In September 2005 the patient had an exacerbation of his psoriasis with development of extensive psoriatic plaques on the trunk, buttocks, scalp, and limbs (Figs. 1A,1B, and 1C). His Psoriasis Area and Severity Index (PASI) score was 20. A tuberculin skin test was negative and a chest radiograph was within normal ranges.
Given the severity of skin involvement and the contraindications for the use of other systemic drugs because of HCV infection, etanercept (Enbrel®) was administered at a dose of 50 mg subcutaneously twice weekly. A gradual improvement of psoriasis was seen within 2 weeks. After 3 months of therapy the PASI score had fallen to 6, and etanercept was reduced to 25 mg twice weekly (Figs. 2A, 2B, and 2C). The treatment was well-tolerated with no adverse effects. Serologic examinations were repeated at regular intervals and revealed no worsening of liver-function tests or HCV viral load during the 12-month therapy (see Table 1).
|Figure 1A||Figure 2A|
|Figure 1B||Figure 2B|
|Figure 1C||Figure 2C|
|Before and after treatment with etanercept. 1A and 2A: trunk. 1B and 2B: back. 1C and 2C: hands.|
Etanercept is a recombinant fusion protein of human tumor necrosis factor-α (TNF-α) receptor and immunoglobulin G1, which binds TNF-α and TNF-β molecules, preventing them from linking with their receptors . It is approved by the US Food and Drug Administration for the treatment of psoriatic arthritis and psoriasis and other rheumatologic diseases, including rheumatoid arthritis (RA), juvenile RA, and ankylosing spondylitis.

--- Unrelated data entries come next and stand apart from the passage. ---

Lemma ends_reply_closed id : ends id (tcp_reply_closed sys id).
Proof. intros t O. unfold tcp_reply_closed. ev. Qed.
Lemma ends_reply_data id ver l4_len :
  0 <= l4_len /\ (room -> l4_len <= READ_MAX) -> ends id (tcp_reply_data sys id ver l4_len).
Proof. intros Hl t O. unfold READ_MAX, tcp_reply_data in *. ev. Qed.
#[local] Hint Resolve ends_reply_closed : ends.
Lemma ends_tcp_reply id : ends id (handle_tcp_reply sys id).
Proof.
  intros t O. unfold handle_tcp_reply. do 5 ev_step. apply recv_bound. intros l4_len t1 F1 Hl.
  pose proof (opened_frame _ _ _ _ _ F1 O) as O1. ev_step. ev_step. ev_step. ev_step. ev_step; [ev|]. ev_step; [ev|]. ev_step.
  - do 5 ev_step. eapply wlp_mono; [apply socks_reply; eassumption|]. intros rv t3 [T3 HS]. ev_step; [ev|].
    apply negb_false_iff, Z.eqb_eq in E2 as ->. destruct (HS eq_refl) as [O3|N3].
    + ev.
    + do 3 ev_step; [|ev]. apply bool_decide_eq_true in E2. by destruct (N3 c0).
  - apply ends_reply_data; [|eassumption]. split; [lia|apply Hl].
Qed.
Lemma ends_connect_async id : ends id (handle_tcp_connect_async sys id).
Proof. intros t O. unfold handle_tcp_connect_async. ev. Qed.
#[local] Hint Resolve ends_tcp_reply ends_connect_async : ends.
Lemma send_queue_ends id q : forall sent t,
  opened id t -> wlp (send_queue sys id q sent) (fun r t' => told id t' /\ (forall n, r = inr n -> opened id t')) t.
Proof.
  induction q as [|item q IH]; intros sent t O; cbn [send_queue]; repeat first [by apply IH|ev_step];
    (split; [is_told|]; first [done|intros; eassumption]).
Qed.
Lemma ends_queued id : ends id (handle_queued_tcp_data sys id).
Proof.
  intros t O. unfold handle_queued_tcp_data. do 3 ev_step. eapply wlp_mono; [by apply send_queue_ends|].
  intros [rv|sent] t1 [T1 HO]; [ev|]. specialize (HO sent eq_refl). ev.
Qed.
#[local] Hint Resolve ends_queued : ends.

(** ** UDP and ICMP *)

Definition ends_nonneg (id : Z) (m : M zdtun_t Z) : Prop :=
  forall t, opened id t -> wlp m (fun rv t' => told id t' /\ (rv < 0 \/ opened id t')) t.
Lemma ends_nonneg_use id m (Q : Z -> zdtun_t -> Prop) t :
  ends_nonneg id m -> opened id t -> (forall rv t', told id t' -> (rv < 0 \/ opened id t') -> Q rv t') -> wlp m Q t.
Proof. intros Hm Ho HQ. eapply wlp_mono; [by apply Hm|]. intros rv t' []. auto. Qed.
Lemma calm_mappings f : calm (modifyS (fun t : zdtun_t => t <| udp_mappings ::= f |>)).
Proof. intros t. apply wlp_modify. by eapply frame_set. Qed.
#[local] Hint Resolve calm_mappings : calm.
Ltac ev_nonneg_use H := eapply ends_nonneg_use; [apply H|eassumption|]; intros ? ? ? [?|?].
Ltac ev_nonneg := first [exfalso; lia|split; [is_told|first [by right|left; lia]]].
Lemma ends_bind_connect id : ends_nonneg id (bind_and_connect_udp sys id).
Proof. intros t O. unfold bind_and_connect_udp. repeat ev_step; ev_nonneg. Qed.
Lemma ends_udp_new id : ends_nonneg id (udp_fwd_new sys id).
Proof. intros t O. unfold udp_fwd_new. repeat first [exfalso; lia|ev_nonneg_use ends_bind_connect|ev_step]; ev_nonneg. Qed.
Lemma ends_dns_request id mem off len : ends_nonneg id (check_dns_request id mem off len ;; mret 0).
Proof. intros t O. unfold check_dns_request. repeat ev_step; ev_nonneg. Qed.
Lemma ends_udp_fwd id p : ends id (handle_udp_fwd sys id p).
Proof.
  intros t O. unfold handle_udp_fwd.
  repeat first [exfalso; lia|ev_nonneg_use ends_udp_new|ev_nonneg_use ends_dns_request|ev_step]; try ev_done.
Qed.
#[local] Hint Resolve ends_udp_fwd : ends.
Lemma ends_dns_purge id off len : ends id (check_dns_purge sys id off len).
Proof. intros t O. unfold check_dns_purge. ev. Qed.
Lemma l_put_buf id buf (Q : unit -> zdtun_t -> Prop) t t0 :
  opened id t -> trace t0 = trace t -> heap t0 = heap t -> next_ptr t0 = next_ptr t -> reply_buf t0 = buf -> hdr_built buf ->
  (forall t', opened id t' -> hdr_built (reply_buf t') -> Q tt t') -> wlp (putS t0) Q t.
Proof. intros O Ht Hh Hn <- Hb HQ. apply wlp_put, HQ; [|exact Hb]. eapply opened_frame; [|exact O]. by eapply frame_set. Qed.
#[local] Hint Resolve ends_dns_purge : ends.
Lemma ends_udp_reply id : ends id (handle_udp_reply sys id).
Proof.
  intros t O. unfold handle_udp_reply. do 5 ev_step. apply recv_bound. intros l4_len t1 F1 Hl. unfold READ_MAX in Hl.
  pose proof (opened_frame _ _ _ _ _ F1 O) as O1. ev_step; [ev|]. do 10 ev_step.
  assert (Hb : hdr_built a2).
  { pose proof (iphdr_pos v). eapply hdr_built_wrn; [|eassumption|by eapply hdr_built_make]. lia. }
  apply Z.eqb_neq in E. apply wlp_bind. eapply l_put_buf; [exact O1|done..|exact Hb|]. intros t2 O2 Hb2. ev.
Qed.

Increased levels of circulating TNF-α and TNF receptors have been reported in patients with hepatitis C, although the exact role of this cytokine in the pathogenesis of HCV infection is still unclear [4, 5]. However, there are scarce data regarding the safety of biological drugs, including etanercept, in patients with hepatitis C . Antagonists of TNF-α (etanercept and infliximab) have shown no adverse effect on liver function tests and viral load in a group of patients with RA and HCV infection during a short-term observation . In addition, a recent case study has shown that etanercept is effective and safe as adjuvant treatment to interferon and ribavirin in the management of patients with hepatitis C .
To our knowledge, there are only four studies with seven reported cases in the current literature regarding the use of etanercept for the treatment of patients with psoriasis with psoriatic arthritis who also have HCV infection [1, 2, 9, 10]. In all these cases and in our patient, the drug has demonstrated a consistent efficacy with a rapid and significant clinical improvement of psoriasis, without worsening hepatitis or interfering with hepatitis therapy. In particular, etanercept does not appear to significantly affect liver-function parameters or HCV viral load during short-term administration.
Additional studies on larger series are necessary to better evaluate the long-term safety of this treatment in the setting of psoriasis and HCV infection.